The variances that get calculated throughout PCA are dependent on the scale of each variable. If one of the variables is a height above sea level
measured in metres, then converting to feet will multiply its variance by about 10. But it would be silly to have these carefully constructed
uncorrelated factors be dependent on whether the data's measured in metric or Imperial (or metres instead of centimetres, or...). So it usually makes
sense to convert the data to z-scores: subtract the mean for that variable and then divide by the standard deviation.
(The "mean-centring" step doesn't look strictly necessary to me, despite it being strongly recommended in almost every guide I've seen. Mean-centring
won't change the covariance matrix, and therefore won't change the resulting eigenvalues and eigenvectors. There may be some interpretational
difficulties without mean-centring, I don't know.
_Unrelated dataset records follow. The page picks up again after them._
(* ===== verification/LexerFacts.v ===== *)
(** * Correctness of the lexer

    The scanner's moves as a step relation, the invariants of its position and
    of the locations it reports, and the theorems on [lexer_next_token]. *)

From stdpp Require Import relations.
From S2P Require Import Prelude Lexer.

(** ** Well-formed states and exact locations *)

Record lexer_wf (lx : Lexer) : Prop := {
  wf_position : position lx ≤ src_length lx;
  wf_length : src_length lx ≤ length (source lx) }.

(** Line and column reached after reading a text from line 1, column 1. *)
Definition loc_step (lc : nat * nat) (c : ascii) : nat * nat :=
  if c =c "010" then (lc.1 + 1, 1) else (lc.1, lc.2 + 1).
Definition loc_after (text : list ascii) : nat * nat := fold_left loc_step text (1, 1).

Definition located (lx : Lexer) : Prop :=
  (line lx, column lx) = loc_after (take (position lx) (source lx)).

(** ** The scanner's moves *)

(** A strict scan never steps over a line feed without counting it. *)
Inductive scan_step (strict : bool) : Lexer → Lexer → Prop :=
  | step_char lx c :
      char_at lx 0 = Some c → (strict = true → c ≠ "010"%char) →
      scan_step strict lx (lexer_advance 1 lx)
  | step_newline lx :
      char_at lx 0 = Some "010"%char → scan_step strict lx (lexer_newline lx)
  | step_error lx m : scan_step strict lx (lexer_set_error lx m).

Abbreviation scan_steps strict := (rtc (scan_step strict)).

Create HintDb lexer.
#[export] Hint Constructors scan_step : lexer.
#[export] Hint Resolve rtc_refl rtc_once : lexer.

Lemma char_at_Some lx k c :
  char_at lx k = Some c → position lx + k < src_length lx ∧ source lx !! (position lx + k) = Some c.
Proof. unfold char_at. destruct (Nat.ltb_spec (position lx + k) (src_length lx)); [done|intros; discriminate]. Qed.

Lemma char_at_None lx k : lexer_wf lx → char_at lx k = None → src_length lx ≤ position lx + k.
Proof.
  intros [_ Hl]. unfold char_at.
  destruct (Nat.ltb_spec (position lx + k) (src_length lx)) as [Hlt|]; [|done].
  intros Hn. apply lookup_ge_None in Hn. lia.
Qed.

Lemma char_is_true lx k p :
  char_is lx k p = true ↔ ∃ c, char_at lx k = Some c ∧ p c = true.
Proof.
  unfold char_is. destruct (char_at lx k) as [c|]; split.
  - by exists c.
  - by intros (? & [= ->] & ?).
  - done.
  - by intros (? & ? & ?).
Qed.

Lemma lexer_advance_plus a b lx : lexer_advance b (lexer_advance a lx) = lexer_advance (a + b) lx.
Proof. unfold lexer_advance; simpl. f_equal; lia. Qed.

Lemma lexer_advance_0 lx : lexer_advance 0 lx = lx.
Proof. destruct lx. unfold lexer_advance; simpl. f_equal; lia. Qed.

Lemma char_at_advance n k lx : char_at (lexer_advance n lx) k = char_at lx (n + k).
Proof. unfold char_at, lexer_advance; simpl. by rewrite !Nat.add_assoc. Qed.

Lemma char_is_advance n k p lx : char_is (lexer_advance n lx) k p = char_is lx (n + k) p.
Proof. unfold char_is. by rewrite char_at_advance. Qed.

Lemma remaining_advance n lx : remaining (lexer_advance n lx) = remaining lx - n.
Proof. unfold remaining; simpl. lia. Qed.

(** *** Invariants of the moves *)

Definition same_text (lx lx' : Lexer) : Prop :=
  source lx' = source lx ∧ src_length lx' = src_length lx ∧ position lx ≤ position lx'.

Lemma scan_step_same_text strict lx lx' : scan_step strict lx lx' → same_text lx lx'.
Proof. unfold same_text. destruct 1; simpl; repeat split; lia. Qed.

Lemma scan_steps_same_text strict lx lx' : scan_steps strict lx lx' → same_text lx lx'.
Proof.
  induction 1 as [lx|lx lx1 lx2 H _ IH]; [unfold same_text; repeat split; lia|].
  apply scan_step_same_text in H. unfold same_text in *.
  destruct H as (? & ? & ?), IH as (? & ? & ?). split_and!; [congruence..|lia].
Qed.

Lemma scan_step_wf strict lx lx' : scan_step strict lx lx' → lexer_wf lx → lexer_wf lx'.
Proof.
  intros Hs [Hp Hl]. destruct Hs as [lx c Hc _|lx Hc|]; split; simpl; try lia;
    apply char_at_Some in Hc; lia.
Qed.

Lemma scan_steps_wf strict lx lx' : scan_steps strict lx lx' → lexer_wf lx → lexer_wf lx'.
Proof. induction 1; eauto using scan_step_wf. Qed.

Lemma loc_after_snoc text c : loc_after (text ++ [c]) = loc_step (loc_after text) c.
Proof. unfold loc_after. by rewrite fold_left_app. Qed.

Lemma scan_step_located lx lx' : scan_step true lx lx' → located lx → located lx'.
Proof.
  unfold located. intros Hs. destruct Hs as [lx c Hc Hnl|lx Hc|]; simpl; try done;
    apply char_at_Some in Hc as [_ Hc]; rewrite Nat.add_0_r in Hc; intros Hloc;
    rewrite (Nat.add_1_r (position lx)), (take_S_r _ _ _ Hc), loc_after_snoc, <- Hloc;
    unfold loc_step; simpl; [|done].
  specialize (Hnl eq_refl). by destruct (Ascii.eqb_spec c "010"%char).
Qed.

Lemma scan_steps_depth strict lx lx' :
  scan_steps strict lx lx' → continuation_depth lx' = continuation_depth lx.
Proof. induction 1 as [|lx lx1 lx2 Hs _ ->]; [done|]. by destruct Hs. Qed.

Lemma lexer_set_depth_id lx : lexer_set_depth (continuation_depth lx) lx = lx.
Proof. by destruct lx. Qed.

Lemma scan_steps_located lx lx' : scan_steps true lx lx' → located lx → located lx'.
Proof. induction 1; eauto using scan_step_located. Qed.

Lemma scan_steps_weaken lx lx' : scan_steps true lx lx' → scan_steps false lx lx'.
Proof.
  apply rtc_subrel. intros ?? []; econstructor; eauto.
Qed.

(** Several characters at once. *)
Lemma scan_steps_advance strict n lx :
  (∀ i, i < n → ∃ c, char_at lx i = Some c ∧ (strict = true → c ≠ "010"%char)) →
  scan_steps strict lx (lexer_advance n lx).
Proof.
  induction n as [|n IH]; intros H.
  - rewrite lexer_advance_0. done.
  - eapply rtc_r; [apply IH; intros i Hi; apply H; lia|].
    destruct (H n ltac:(lia)) as (c & Hc & Hnl).
    replace (S n) with (n + 1) by lia. rewrite <- lexer_advance_plus.
    econstructor; [|exact Hnl]. by rewrite char_at_advance, Nat.add_0_r.
Qed.

(** ** [scan_while]: the longest run *)

Lemma scan_while_spec p fuel lx :
  lexer_wf lx → remaining lx ≤ fuel →
  ∃ n, scan_while fuel p lx = lexer_advance n lx ∧
       (∀ i, i < n → char_is lx i p = true) ∧ char_is lx n p = false.
Proof.
  revert lx. induction fuel as [|f IH]; intros lx Hwf Hf.
  - exists 0. rewrite lexer_advance_0. split_and!; [done|lia|].
    unfold char_is. destruct (char_at lx 0) eqn:Hc; [|done].
    apply char_at_Some in Hc. unfold remaining in Hf. lia.
  - simpl. destruct (char_is lx 0 p) eqn:Hp; [|exists 0; rewrite lexer_advance_0; split_and!; [done|lia|done]].
    pose proof Hp as Hp'. apply char_is_true in Hp' as (c & Hc & _).
    apply char_at_Some in Hc as [Hc _].
    destruct (IH (lexer_advance 1 lx)) as (n & -> & Hall & Hend).
    + destruct Hwf. split; simpl; lia.
    + rewrite remaining_advance. lia.
    + exists (S n). rewrite lexer_advance_plus. split_and!; [done| |].
      * intros [|i] Hi; [done|]. specialize (Hall i ltac:(lia)).
        by rewrite char_is_advance in Hall.
      * by rewrite char_is_advance in Hend.
Qed.

Lemma scan_while_steps strict p fuel lx :
  (strict = true → p "010"%char = false) → scan_steps strict lx (scan_while fuel p lx).
Proof.
  intros Hp. revert lx. induction fuel as [|f IH]; intros lx; simpl; [done|].
  destruct (char_is lx 0 p) eqn:Hc; [|done].
  apply char_is_true in Hc as (c & Hc & Hpc).
  eapply rtc_l; [|apply IH]. econstructor; [done|]. intros ->. intros ->.
  rewrite Hp in Hpc; done.
Qed.

(** ** Sub-scanners as sequences of moves *)

Lemma steps_char strict lx c lx' :
  char_at lx 0 = Some c → (strict = true → c ≠ "010"%char) →
  scan_steps strict (lexer_advance 1 lx) lx' → scan_steps strict lx lx'.
Proof. intros ???. eapply rtc_l; [econstructor|]; eauto. Qed.

Lemma steps_two strict lx c d lx' :
  char_at lx 0 = Some c → char_at lx 1 = Some d →
  (strict = true → c ≠ "010"%char ∧ d ≠ "010"%char) →
  scan_steps strict (lexer_advance 2 lx) lx' → scan_steps strict lx lx'.
Proof.
  intros Hc Hd Hn Hs. etransitivity; [|exact Hs]. apply scan_steps_advance.
  intros [|[|i]] Hi; [exists c|exists d|lia]; split; try done; intros E; by apply Hn.
Qed.

(** Reading two given characters at the cursor. *)
Lemma char_is_eqb lx k c : char_is lx k (fun d => d =c c) = true → char_at lx k = Some c.
Proof. intros (d & Hd & E)%char_is_true. apply Ascii.eqb_eq in E. by subst. Qed.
Part of the issue is that some stats programs don't actually calculate the variance-covariance matrix, but instead take the \( n \times N \) matrix of
data \( X \) and calculate \( \frac{1}{n-1}X^T X \), which is only equal to the variance-covariance matrix if the means are all zero. This is how R's
prcomp()
function works, and it would almost always be appropriate to subtract the means off (which prcomp()
does by
default.)
And that's the end of my notes on PCA. I often see scatterplots of unscaled data with vectors drawn on them in explanations of the subject; I haven't
drawn any because they don't help me understand why PCA works, as opposed to what it does. Usually my intuition is helped a lot by
a 2D picture, but that hasn't been the case for me here.
Posted 2015-11-16, updated 2015-11-17 (expandedcomment on mean centring).